| Source information |
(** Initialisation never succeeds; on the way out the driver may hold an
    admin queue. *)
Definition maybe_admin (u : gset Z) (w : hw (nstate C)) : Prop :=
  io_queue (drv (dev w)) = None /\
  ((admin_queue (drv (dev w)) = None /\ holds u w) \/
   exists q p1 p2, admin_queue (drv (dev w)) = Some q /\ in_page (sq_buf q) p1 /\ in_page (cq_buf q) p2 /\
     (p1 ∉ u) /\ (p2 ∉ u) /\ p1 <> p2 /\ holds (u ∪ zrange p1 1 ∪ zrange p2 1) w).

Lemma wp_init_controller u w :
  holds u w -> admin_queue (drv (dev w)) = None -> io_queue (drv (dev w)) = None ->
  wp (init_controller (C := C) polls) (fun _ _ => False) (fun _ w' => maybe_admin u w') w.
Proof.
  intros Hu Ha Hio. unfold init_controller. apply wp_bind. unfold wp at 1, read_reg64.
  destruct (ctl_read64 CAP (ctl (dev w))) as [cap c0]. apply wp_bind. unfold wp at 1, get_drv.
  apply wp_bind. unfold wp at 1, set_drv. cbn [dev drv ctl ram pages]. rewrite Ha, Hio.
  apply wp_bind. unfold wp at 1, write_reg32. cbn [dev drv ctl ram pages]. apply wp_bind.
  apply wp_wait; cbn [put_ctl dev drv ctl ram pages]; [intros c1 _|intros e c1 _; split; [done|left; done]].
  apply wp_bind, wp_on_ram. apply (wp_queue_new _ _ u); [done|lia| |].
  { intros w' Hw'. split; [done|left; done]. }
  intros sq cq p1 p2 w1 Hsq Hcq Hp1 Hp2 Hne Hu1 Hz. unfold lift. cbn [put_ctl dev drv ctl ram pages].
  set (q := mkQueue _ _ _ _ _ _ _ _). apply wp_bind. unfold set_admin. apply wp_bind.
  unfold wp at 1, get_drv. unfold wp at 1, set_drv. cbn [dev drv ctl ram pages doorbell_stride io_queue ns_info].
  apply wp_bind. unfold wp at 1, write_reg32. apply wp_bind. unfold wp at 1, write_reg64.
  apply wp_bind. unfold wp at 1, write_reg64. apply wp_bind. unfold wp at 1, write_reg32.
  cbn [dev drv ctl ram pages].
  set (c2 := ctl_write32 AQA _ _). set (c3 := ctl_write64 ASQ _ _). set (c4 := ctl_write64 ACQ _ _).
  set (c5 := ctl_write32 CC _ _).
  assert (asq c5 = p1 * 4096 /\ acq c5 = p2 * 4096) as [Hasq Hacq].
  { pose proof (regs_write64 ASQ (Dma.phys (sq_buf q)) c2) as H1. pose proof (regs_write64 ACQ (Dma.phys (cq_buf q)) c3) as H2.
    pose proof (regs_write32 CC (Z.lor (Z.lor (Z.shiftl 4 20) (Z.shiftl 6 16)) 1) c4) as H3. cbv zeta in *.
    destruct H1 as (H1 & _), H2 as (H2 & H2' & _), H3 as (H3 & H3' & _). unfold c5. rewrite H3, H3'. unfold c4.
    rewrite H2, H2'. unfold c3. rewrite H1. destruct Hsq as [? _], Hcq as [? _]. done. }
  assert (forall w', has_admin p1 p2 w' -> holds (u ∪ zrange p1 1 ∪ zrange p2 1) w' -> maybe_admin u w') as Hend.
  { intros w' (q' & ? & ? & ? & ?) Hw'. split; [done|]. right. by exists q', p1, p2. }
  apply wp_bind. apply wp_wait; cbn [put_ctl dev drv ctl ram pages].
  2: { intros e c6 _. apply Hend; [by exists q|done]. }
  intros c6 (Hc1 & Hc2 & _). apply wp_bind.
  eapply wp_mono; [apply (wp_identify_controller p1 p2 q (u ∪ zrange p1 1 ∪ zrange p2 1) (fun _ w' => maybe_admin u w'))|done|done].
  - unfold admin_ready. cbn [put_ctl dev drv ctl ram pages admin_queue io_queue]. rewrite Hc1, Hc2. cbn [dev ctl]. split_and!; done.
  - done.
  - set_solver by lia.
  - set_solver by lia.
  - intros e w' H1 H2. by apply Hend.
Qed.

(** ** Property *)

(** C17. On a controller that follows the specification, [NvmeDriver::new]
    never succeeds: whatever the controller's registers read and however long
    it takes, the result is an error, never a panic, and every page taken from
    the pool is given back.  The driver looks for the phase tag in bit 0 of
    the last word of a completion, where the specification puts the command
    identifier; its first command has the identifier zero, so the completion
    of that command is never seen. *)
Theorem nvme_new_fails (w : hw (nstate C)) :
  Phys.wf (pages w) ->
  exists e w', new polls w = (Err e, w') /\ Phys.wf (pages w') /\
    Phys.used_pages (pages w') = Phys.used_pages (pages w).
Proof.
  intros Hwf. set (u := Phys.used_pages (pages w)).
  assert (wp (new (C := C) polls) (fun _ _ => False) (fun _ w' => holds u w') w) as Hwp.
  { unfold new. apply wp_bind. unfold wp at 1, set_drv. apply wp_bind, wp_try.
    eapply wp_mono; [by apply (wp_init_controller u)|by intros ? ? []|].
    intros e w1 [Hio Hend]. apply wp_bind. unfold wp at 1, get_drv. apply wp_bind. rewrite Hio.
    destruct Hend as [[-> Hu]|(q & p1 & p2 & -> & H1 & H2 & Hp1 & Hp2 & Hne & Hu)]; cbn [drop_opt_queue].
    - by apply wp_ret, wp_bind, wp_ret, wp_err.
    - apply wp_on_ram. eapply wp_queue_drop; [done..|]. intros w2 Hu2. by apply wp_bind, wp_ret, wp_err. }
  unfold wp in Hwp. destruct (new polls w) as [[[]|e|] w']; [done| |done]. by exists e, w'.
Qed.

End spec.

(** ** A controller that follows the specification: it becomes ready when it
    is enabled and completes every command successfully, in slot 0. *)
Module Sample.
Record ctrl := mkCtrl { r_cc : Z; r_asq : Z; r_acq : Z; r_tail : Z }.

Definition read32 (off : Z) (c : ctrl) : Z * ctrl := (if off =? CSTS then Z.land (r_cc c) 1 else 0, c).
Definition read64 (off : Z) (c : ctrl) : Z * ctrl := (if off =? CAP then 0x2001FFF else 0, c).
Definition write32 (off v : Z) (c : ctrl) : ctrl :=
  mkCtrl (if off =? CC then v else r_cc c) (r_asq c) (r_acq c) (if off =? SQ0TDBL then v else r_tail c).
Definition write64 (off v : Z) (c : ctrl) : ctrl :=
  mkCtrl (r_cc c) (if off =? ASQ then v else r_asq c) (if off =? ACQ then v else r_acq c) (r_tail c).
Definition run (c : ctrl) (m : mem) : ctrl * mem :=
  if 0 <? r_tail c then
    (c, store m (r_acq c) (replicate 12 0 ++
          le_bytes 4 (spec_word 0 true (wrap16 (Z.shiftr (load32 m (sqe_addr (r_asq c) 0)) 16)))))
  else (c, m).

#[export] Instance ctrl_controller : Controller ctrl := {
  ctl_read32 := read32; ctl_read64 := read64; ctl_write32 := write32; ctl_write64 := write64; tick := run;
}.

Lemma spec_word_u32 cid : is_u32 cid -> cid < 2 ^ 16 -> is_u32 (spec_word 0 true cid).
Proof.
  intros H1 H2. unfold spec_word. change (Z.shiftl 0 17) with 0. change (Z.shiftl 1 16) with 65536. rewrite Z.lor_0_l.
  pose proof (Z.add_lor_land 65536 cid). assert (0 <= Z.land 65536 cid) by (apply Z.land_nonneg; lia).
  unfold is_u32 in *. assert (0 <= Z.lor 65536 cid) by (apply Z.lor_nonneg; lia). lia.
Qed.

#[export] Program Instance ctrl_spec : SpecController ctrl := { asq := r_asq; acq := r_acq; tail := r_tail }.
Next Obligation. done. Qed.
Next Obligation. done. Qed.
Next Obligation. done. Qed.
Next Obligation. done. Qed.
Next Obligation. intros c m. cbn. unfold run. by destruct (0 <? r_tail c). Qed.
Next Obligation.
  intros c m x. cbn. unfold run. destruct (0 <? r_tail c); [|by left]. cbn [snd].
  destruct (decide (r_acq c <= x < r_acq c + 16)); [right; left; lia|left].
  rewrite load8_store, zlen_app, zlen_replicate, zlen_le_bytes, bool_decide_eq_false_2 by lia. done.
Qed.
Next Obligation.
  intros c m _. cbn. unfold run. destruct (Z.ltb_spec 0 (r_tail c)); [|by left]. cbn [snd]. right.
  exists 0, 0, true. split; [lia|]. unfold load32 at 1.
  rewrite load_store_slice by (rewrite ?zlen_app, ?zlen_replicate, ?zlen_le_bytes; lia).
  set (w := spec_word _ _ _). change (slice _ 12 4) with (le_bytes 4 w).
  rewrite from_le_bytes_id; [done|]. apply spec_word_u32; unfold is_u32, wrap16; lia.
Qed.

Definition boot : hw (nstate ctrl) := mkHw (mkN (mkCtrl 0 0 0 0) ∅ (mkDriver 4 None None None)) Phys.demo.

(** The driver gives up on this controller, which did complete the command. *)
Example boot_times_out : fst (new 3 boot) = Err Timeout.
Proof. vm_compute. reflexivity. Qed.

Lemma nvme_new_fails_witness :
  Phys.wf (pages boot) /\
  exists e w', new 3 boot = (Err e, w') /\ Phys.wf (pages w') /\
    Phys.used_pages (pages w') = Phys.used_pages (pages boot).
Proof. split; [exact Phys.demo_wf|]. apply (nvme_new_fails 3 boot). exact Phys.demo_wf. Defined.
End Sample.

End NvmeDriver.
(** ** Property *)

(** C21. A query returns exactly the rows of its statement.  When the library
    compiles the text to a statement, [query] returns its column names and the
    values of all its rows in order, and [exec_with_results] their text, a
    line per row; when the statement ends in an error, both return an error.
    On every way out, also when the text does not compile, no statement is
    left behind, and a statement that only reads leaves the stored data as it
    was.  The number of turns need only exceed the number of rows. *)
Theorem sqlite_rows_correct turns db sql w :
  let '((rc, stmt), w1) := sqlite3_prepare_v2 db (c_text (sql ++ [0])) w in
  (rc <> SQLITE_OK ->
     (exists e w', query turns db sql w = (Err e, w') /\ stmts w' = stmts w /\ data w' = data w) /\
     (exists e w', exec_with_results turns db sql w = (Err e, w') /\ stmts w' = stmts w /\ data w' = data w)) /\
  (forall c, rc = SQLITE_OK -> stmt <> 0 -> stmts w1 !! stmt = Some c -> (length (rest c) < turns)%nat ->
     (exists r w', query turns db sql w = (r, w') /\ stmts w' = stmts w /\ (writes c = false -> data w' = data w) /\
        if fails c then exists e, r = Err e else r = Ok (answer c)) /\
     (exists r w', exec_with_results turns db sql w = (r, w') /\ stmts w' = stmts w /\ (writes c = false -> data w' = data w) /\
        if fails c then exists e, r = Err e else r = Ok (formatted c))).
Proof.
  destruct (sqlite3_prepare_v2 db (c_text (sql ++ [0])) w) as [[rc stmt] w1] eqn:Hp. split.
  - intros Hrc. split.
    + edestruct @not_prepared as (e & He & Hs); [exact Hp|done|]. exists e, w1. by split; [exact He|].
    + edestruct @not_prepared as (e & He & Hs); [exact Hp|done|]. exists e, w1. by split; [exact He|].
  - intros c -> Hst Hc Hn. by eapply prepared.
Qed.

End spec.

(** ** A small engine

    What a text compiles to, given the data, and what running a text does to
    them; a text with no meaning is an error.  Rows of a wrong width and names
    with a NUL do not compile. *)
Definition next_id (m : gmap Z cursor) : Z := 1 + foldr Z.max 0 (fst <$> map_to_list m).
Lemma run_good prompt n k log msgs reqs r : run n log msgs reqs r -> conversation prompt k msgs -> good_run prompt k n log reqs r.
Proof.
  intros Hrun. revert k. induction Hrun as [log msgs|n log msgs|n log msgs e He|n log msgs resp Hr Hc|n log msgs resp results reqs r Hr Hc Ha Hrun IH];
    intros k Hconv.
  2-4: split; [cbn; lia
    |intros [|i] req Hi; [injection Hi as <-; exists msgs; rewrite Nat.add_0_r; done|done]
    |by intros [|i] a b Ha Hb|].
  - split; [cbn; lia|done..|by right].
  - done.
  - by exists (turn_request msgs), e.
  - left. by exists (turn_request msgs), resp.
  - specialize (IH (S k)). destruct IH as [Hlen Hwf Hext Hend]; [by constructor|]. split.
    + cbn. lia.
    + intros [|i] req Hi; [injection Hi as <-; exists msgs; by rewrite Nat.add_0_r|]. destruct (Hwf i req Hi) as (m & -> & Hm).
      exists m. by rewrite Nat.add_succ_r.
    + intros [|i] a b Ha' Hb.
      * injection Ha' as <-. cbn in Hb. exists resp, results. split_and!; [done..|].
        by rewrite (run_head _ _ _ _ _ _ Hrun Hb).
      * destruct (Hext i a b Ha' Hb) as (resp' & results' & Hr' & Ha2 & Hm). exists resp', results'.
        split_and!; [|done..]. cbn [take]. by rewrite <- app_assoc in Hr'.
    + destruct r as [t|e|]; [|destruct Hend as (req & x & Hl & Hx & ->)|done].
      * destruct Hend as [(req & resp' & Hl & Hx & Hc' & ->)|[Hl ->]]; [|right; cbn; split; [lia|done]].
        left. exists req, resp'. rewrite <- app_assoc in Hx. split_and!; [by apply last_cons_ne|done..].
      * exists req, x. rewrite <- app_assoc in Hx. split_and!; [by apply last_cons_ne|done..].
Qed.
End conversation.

| Activity |
Only one part of the material above is to be transcribed, namely the lines starting with the line that has "(** The driver" and going on through the line that has "(answer c)) /\", exactly as they stand.

| Exercise solution |
(** The driver gives up on this controller, which did complete the command. *)
Example boot_times_out : fst (new 3 boot) = Err Timeout.
Proof. vm_compute. reflexivity. Qed.

Lemma nvme_new_fails_witness :
  Phys.wf (pages boot) /\
  exists e w', new 3 boot = (Err e, w') /\ Phys.wf (pages w') /\
    Phys.used_pages (pages w') = Phys.used_pages (pages boot).
Proof. split; [exact Phys.demo_wf|]. apply (nvme_new_fails 3 boot). exact Phys.demo_wf. Defined.
End Sample.

End NvmeDriver.
(** ** Property *)

(** C21. A query returns exactly the rows of its statement.  When the library
    compiles the text to a statement, [query] returns its column names and the
    values of all its rows in order, and [exec_with_results] their text, a
    line per row; when the statement ends in an error, both return an error.
    On every way out, also when the text does not compile, no statement is
    left behind, and a statement that only reads leaves the stored data as it
    was.  The number of turns need only exceed the number of rows. *)
Theorem sqlite_rows_correct turns db sql w :
  let '((rc, stmt), w1) := sqlite3_prepare_v2 db (c_text (sql ++ [0])) w in
  (rc <> SQLITE_OK ->
     (exists e w', query turns db sql w = (Err e, w') /\ stmts w' = stmts w /\ data w' = data w) /\
     (exists e w', exec_with_results turns db sql w = (Err e, w') /\ stmts w' = stmts w /\ data w' = data w)) /\
  (forall c, rc = SQLITE_OK -> stmt <> 0 -> stmts w1 !! stmt = Some c -> (length (rest c) < turns)%nat ->
     (exists r w', query turns db sql w = (r, w') /\ stmts w' = stmts w /\ (writes c = false -> data w' = data w) /\
        if fails c then exists e, r = Err e else r = Ok (answer c)) /\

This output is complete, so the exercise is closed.